RECORDS FOR THE EXERCISE ▸
↓↓↓
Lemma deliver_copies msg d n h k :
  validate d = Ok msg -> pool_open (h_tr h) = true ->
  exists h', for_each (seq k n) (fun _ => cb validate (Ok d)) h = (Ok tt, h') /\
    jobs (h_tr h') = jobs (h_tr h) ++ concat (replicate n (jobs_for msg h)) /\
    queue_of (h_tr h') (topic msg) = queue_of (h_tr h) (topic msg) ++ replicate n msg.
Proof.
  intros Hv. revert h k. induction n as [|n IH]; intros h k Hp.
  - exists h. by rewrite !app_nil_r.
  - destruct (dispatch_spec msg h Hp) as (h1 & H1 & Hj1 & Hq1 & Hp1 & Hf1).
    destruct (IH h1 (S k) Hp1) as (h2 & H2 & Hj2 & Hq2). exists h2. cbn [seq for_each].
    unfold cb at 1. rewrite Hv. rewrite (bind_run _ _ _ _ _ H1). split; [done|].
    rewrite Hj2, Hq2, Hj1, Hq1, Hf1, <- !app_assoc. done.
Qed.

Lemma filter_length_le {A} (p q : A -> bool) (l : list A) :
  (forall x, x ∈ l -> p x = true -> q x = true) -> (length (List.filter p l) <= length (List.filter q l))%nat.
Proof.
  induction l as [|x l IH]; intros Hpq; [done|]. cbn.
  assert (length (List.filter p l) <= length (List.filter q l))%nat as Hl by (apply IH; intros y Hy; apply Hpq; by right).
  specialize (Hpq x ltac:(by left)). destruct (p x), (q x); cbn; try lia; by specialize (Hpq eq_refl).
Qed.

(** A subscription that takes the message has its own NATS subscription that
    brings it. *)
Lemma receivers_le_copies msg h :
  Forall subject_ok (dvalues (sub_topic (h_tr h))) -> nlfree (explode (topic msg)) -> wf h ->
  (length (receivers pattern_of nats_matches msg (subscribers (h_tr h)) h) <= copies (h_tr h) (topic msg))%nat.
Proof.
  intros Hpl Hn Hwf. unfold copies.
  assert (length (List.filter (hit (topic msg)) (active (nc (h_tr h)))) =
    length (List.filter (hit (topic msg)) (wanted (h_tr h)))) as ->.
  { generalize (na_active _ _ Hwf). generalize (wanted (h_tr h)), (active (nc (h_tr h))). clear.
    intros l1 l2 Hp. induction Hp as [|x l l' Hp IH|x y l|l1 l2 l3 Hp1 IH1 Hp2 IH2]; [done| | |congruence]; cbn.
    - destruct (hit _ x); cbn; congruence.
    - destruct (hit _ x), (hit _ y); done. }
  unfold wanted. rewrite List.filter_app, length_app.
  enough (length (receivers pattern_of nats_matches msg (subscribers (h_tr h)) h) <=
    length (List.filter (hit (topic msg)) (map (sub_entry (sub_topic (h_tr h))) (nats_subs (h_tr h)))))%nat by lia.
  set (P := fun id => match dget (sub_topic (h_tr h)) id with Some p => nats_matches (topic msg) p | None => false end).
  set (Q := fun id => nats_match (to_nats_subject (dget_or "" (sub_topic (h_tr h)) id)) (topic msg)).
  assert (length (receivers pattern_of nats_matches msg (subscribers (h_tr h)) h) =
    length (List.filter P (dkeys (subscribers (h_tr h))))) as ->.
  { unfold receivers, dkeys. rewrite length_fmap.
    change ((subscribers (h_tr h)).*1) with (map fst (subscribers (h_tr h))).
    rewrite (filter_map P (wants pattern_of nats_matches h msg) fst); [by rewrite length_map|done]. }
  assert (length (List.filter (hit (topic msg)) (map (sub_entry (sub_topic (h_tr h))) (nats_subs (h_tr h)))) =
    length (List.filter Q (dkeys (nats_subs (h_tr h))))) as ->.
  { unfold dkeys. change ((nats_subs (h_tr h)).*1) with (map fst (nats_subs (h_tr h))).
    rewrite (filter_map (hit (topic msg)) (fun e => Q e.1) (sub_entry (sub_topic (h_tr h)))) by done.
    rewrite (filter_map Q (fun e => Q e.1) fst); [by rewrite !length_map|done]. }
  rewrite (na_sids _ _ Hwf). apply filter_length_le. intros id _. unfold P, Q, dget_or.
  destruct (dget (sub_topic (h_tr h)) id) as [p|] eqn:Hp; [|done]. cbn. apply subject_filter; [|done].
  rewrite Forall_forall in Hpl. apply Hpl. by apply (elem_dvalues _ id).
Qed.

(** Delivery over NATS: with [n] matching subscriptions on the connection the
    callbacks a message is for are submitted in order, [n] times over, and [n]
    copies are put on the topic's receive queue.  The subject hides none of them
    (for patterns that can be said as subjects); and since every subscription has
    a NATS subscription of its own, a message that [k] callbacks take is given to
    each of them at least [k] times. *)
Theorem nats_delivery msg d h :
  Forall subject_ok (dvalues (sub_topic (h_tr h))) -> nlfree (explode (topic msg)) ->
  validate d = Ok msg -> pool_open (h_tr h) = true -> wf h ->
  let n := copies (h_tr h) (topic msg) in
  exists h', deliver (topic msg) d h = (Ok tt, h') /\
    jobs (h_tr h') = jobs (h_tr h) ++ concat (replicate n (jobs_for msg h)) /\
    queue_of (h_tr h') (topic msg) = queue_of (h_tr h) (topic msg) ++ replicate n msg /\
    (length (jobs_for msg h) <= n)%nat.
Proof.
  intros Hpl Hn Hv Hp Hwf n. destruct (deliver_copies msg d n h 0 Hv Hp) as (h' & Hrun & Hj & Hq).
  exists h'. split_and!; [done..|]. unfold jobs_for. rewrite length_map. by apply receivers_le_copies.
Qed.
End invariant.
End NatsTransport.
↑↑↑
Reproduce, word for word and in full, only the lines above that start at the line with "rewrite (filter_map Q" and run through the line with "(for patterns that", both ends included.

RESPONSE TO THIS TASK ▸
    rewrite (filter_map Q (fun e => Q e.1) fst); [by rewrite !length_map|done]. }
  rewrite (na_sids _ _ Hwf). apply filter_length_le. intros id _. unfold P, Q, dget_or.
  destruct (dget (sub_topic (h_tr h)) id) as [p|] eqn:Hp; [|done]. cbn. apply subject_filter; [|done].
  rewrite Forall_forall in Hpl. apply Hpl. by apply (elem_dvalues _ id).
Qed.

(** Delivery over NATS: with [n] matching subscriptions on the connection the
    callbacks a message is for are submitted in order, [n] times over, and [n]
    copies are put on the topic's receive queue.  The subject hides none of them
    (for patterns that can be said as subjects); and since every subscription has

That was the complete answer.